## Collected data
╭──

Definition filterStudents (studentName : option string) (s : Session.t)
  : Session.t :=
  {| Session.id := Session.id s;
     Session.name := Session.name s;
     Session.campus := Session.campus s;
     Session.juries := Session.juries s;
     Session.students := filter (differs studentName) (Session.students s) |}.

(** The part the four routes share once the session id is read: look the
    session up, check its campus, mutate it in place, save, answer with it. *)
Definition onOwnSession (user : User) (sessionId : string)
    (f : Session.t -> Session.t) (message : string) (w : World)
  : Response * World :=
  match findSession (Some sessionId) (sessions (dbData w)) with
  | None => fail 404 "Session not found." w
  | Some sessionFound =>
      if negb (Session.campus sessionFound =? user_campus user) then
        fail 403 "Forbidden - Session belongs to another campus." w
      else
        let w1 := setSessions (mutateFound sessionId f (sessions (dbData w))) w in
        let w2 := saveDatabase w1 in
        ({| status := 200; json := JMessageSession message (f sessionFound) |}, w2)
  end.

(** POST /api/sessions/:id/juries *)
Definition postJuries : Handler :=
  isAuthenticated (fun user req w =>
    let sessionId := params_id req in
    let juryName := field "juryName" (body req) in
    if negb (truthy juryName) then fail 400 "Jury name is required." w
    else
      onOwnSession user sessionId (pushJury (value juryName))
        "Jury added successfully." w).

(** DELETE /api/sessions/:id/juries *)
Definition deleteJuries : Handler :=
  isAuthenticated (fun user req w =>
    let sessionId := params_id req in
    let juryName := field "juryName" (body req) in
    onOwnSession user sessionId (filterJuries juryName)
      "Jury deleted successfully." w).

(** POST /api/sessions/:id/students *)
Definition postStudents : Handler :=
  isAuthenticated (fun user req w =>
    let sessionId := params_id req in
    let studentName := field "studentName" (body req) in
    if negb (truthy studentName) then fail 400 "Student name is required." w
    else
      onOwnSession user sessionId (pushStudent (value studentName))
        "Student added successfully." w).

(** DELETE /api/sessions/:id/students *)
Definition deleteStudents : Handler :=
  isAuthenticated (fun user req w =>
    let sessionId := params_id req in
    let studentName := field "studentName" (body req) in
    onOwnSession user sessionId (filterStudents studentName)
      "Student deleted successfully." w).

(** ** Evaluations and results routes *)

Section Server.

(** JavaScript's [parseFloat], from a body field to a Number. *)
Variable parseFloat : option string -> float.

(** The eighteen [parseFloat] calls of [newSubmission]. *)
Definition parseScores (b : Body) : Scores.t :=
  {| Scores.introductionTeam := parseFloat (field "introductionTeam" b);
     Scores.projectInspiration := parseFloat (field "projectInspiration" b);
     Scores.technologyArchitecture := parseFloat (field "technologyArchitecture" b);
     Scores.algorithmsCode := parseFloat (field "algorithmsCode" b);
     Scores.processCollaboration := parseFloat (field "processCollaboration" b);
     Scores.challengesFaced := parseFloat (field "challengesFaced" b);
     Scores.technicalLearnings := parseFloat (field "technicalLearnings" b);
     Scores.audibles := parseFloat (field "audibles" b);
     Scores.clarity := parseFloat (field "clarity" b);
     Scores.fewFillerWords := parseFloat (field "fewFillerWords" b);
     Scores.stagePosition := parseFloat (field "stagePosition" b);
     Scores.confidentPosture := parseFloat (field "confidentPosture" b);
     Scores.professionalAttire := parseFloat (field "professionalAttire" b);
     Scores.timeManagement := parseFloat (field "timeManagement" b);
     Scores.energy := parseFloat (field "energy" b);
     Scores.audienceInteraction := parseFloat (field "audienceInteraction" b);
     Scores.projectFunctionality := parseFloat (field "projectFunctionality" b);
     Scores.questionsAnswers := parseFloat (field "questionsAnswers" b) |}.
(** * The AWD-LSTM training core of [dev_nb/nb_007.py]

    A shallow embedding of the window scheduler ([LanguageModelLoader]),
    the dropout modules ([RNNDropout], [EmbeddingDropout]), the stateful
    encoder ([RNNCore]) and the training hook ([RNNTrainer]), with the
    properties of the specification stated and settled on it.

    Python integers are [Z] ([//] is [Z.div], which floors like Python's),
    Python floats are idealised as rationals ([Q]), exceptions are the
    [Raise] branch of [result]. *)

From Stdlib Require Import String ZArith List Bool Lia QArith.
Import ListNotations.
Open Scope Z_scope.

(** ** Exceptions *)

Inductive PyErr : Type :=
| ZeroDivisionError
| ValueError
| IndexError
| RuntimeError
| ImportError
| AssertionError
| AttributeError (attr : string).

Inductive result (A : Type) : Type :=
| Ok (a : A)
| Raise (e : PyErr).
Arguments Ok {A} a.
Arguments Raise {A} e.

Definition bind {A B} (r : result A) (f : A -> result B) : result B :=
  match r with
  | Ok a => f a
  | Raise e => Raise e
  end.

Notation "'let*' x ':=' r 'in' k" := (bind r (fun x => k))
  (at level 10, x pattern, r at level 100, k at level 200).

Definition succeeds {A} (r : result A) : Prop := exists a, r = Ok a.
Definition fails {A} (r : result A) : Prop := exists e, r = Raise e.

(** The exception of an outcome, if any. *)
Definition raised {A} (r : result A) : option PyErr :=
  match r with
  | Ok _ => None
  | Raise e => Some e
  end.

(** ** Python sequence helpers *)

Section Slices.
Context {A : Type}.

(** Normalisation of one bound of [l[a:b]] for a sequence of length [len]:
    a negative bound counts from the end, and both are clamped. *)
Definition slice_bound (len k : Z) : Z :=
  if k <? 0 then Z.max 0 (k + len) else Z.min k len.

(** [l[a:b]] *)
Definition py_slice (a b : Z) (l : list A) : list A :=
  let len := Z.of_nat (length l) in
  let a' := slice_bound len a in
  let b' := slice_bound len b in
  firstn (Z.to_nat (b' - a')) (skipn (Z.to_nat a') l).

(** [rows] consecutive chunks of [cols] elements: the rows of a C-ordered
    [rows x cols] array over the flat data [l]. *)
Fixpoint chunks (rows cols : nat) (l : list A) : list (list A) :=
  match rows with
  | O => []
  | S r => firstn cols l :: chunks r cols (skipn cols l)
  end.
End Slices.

╰──

## Exercise directions
Write all the records out again. Nothing may differ from the original.

## Solution for this problem
Definition filterStudents (studentName : option string) (s : Session.t)
  : Session.t :=
  {| Session.id := Session.id s;
     Session.name := Session.name s;
     Session.campus := Session.campus s;
     Session.juries := Session.juries s;
     Session.students := filter (differs studentName) (Session.students s) |}.

(** The part the four routes share once the session id is read: look the
    session up, check its campus, mutate it in place, save, answer with it. *)
Definition onOwnSession (user : User) (sessionId : string)
    (f : Session.t -> Session.t) (message : string) (w : World)
  : Response * World :=
  match findSession (Some sessionId) (sessions (dbData w)) with
  | None => fail 404 "Session not found." w
  | Some sessionFound =>
      if negb (Session.campus sessionFound =? user_campus user) then
        fail 403 "Forbidden - Session belongs to another campus." w
      else
        let w1 := setSessions (mutateFound sessionId f (sessions (dbData w))) w in
        let w2 := saveDatabase w1 in
        ({| status := 200; json := JMessageSession message (f sessionFound) |}, w2)
  end.

(** POST /api/sessions/:id/juries *)
Definition postJuries : Handler :=
  isAuthenticated (fun user req w =>
    let sessionId := params_id req in
    let juryName := field "juryName" (body req) in
    if negb (truthy juryName) then fail 400 "Jury name is required." w
    else
      onOwnSession user sessionId (pushJury (value juryName))
        "Jury added successfully." w).

(** DELETE /api/sessions/:id/juries *)
Definition deleteJuries : Handler :=
  isAuthenticated (fun user req w =>
    let sessionId := params_id req in
    let juryName := field "juryName" (body req) in
    onOwnSession user sessionId (filterJuries juryName)
      "Jury deleted successfully." w).

(** POST /api/sessions/:id/students *)
Definition postStudents : Handler :=
  isAuthenticated (fun user req w =>
    let sessionId := params_id req in
    let studentName := field "studentName" (body req) in
    if negb (truthy studentName) then fail 400 "Student name is required." w
    else
      onOwnSession user sessionId (pushStudent (value studentName))
        "Student added successfully." w).

(** DELETE /api/sessions/:id/students *)
Definition deleteStudents : Handler :=
  isAuthenticated (fun user req w =>
    let sessionId := params_id req in
    let studentName := field "studentName" (body req) in
    onOwnSession user sessionId (filterStudents studentName)
      "Student deleted successfully." w).

(** ** Evaluations and results routes *)

Section Server.

(** JavaScript's [parseFloat], from a body field to a Number. *)
Variable parseFloat : option string -> float.

(** The eighteen [parseFloat] calls of [newSubmission]. *)
Definition parseScores (b : Body) : Scores.t :=
  {| Scores.introductionTeam := parseFloat (field "introductionTeam" b);
     Scores.projectInspiration := parseFloat (field "projectInspiration" b);
     Scores.technologyArchitecture := parseFloat (field "technologyArchitecture" b);
     Scores.algorithmsCode := parseFloat (field "algorithmsCode" b);
     Scores.processCollaboration := parseFloat (field "processCollaboration" b);
     Scores.challengesFaced := parseFloat (field "challengesFaced" b);
     Scores.technicalLearnings := parseFloat (field "technicalLearnings" b);
     Scores.audibles := parseFloat (field "audibles" b);
     Scores.clarity := parseFloat (field "clarity" b);
     Scores.fewFillerWords := parseFloat (field "fewFillerWords" b);
     Scores.stagePosition := parseFloat (field "stagePosition" b);
     Scores.confidentPosture := parseFloat (field "confidentPosture" b);
     Scores.professionalAttire := parseFloat (field "professionalAttire" b);
     Scores.timeManagement := parseFloat (field "timeManagement" b);
     Scores.energy := parseFloat (field "energy" b);
     Scores.audienceInteraction := parseFloat (field "audienceInteraction" b);
     Scores.projectFunctionality := parseFloat (field "projectFunctionality" b);
     Scores.questionsAnswers := parseFloat (field "questionsAnswers" b) |}.
(** * The AWD-LSTM training core of [dev_nb/nb_007.py]

    A shallow embedding of the window scheduler ([LanguageModelLoader]),
    the dropout modules ([RNNDropout], [EmbeddingDropout]), the stateful
    encoder ([RNNCore]) and the training hook ([RNNTrainer]), with the
    properties of the specification stated and settled on it.

    Python integers are [Z] ([//] is [Z.div], which floors like Python's),
    Python floats are idealised as rationals ([Q]), exceptions are the
    [Raise] branch of [result]. *)

From Stdlib Require Import String ZArith List Bool Lia QArith.
Import ListNotations.
Open Scope Z_scope.

(** ** Exceptions *)

Inductive PyErr : Type :=
| ZeroDivisionError
| ValueError
| IndexError
| RuntimeError
| ImportError
| AssertionError
| AttributeError (attr : string).

Inductive result (A : Type) : Type :=
| Ok (a : A)
| Raise (e : PyErr).
Arguments Ok {A} a.
Arguments Raise {A} e.

Definition bind {A B} (r : result A) (f : A -> result B) : result B :=
  match r with
  | Ok a => f a
  | Raise e => Raise e
  end.

Notation "'let*' x ':=' r 'in' k" := (bind r (fun x => k))
  (at level 10, x pattern, r at level 100, k at level 200).

Definition succeeds {A} (r : result A) : Prop := exists a, r = Ok a.
Definition fails {A} (r : result A) : Prop := exists e, r = Raise e.

(** The exception of an outcome, if any. *)
Definition raised {A} (r : result A) : option PyErr :=
  match r with
  | Ok _ => None
  | Raise e => Some e
  end.

(** ** Python sequence helpers *)

Section Slices.
Context {A : Type}.

(** Normalisation of one bound of [l[a:b]] for a sequence of length [len]:
    a negative bound counts from the end, and both are clamped. *)
Definition slice_bound (len k : Z) : Z :=
  if k <? 0 then Z.max 0 (k + len) else Z.min k len.

(** [l[a:b]] *)
Definition py_slice (a b : Z) (l : list A) : list A :=
  let len := Z.of_nat (length l) in
  let a' := slice_bound len a in
  let b' := slice_bound len b in
  firstn (Z.to_nat (b' - a')) (skipn (Z.to_nat a') l).

(** [rows] consecutive chunks of [cols] elements: the rows of a C-ordered
    [rows x cols] array over the flat data [l]. *)
Fixpoint chunks (rows cols : nat) (l : list A) : list (list A) :=
  match rows with
  | O => []
  | S r => firstn cols l :: chunks r cols (skipn cols l)
  end.
End Slices.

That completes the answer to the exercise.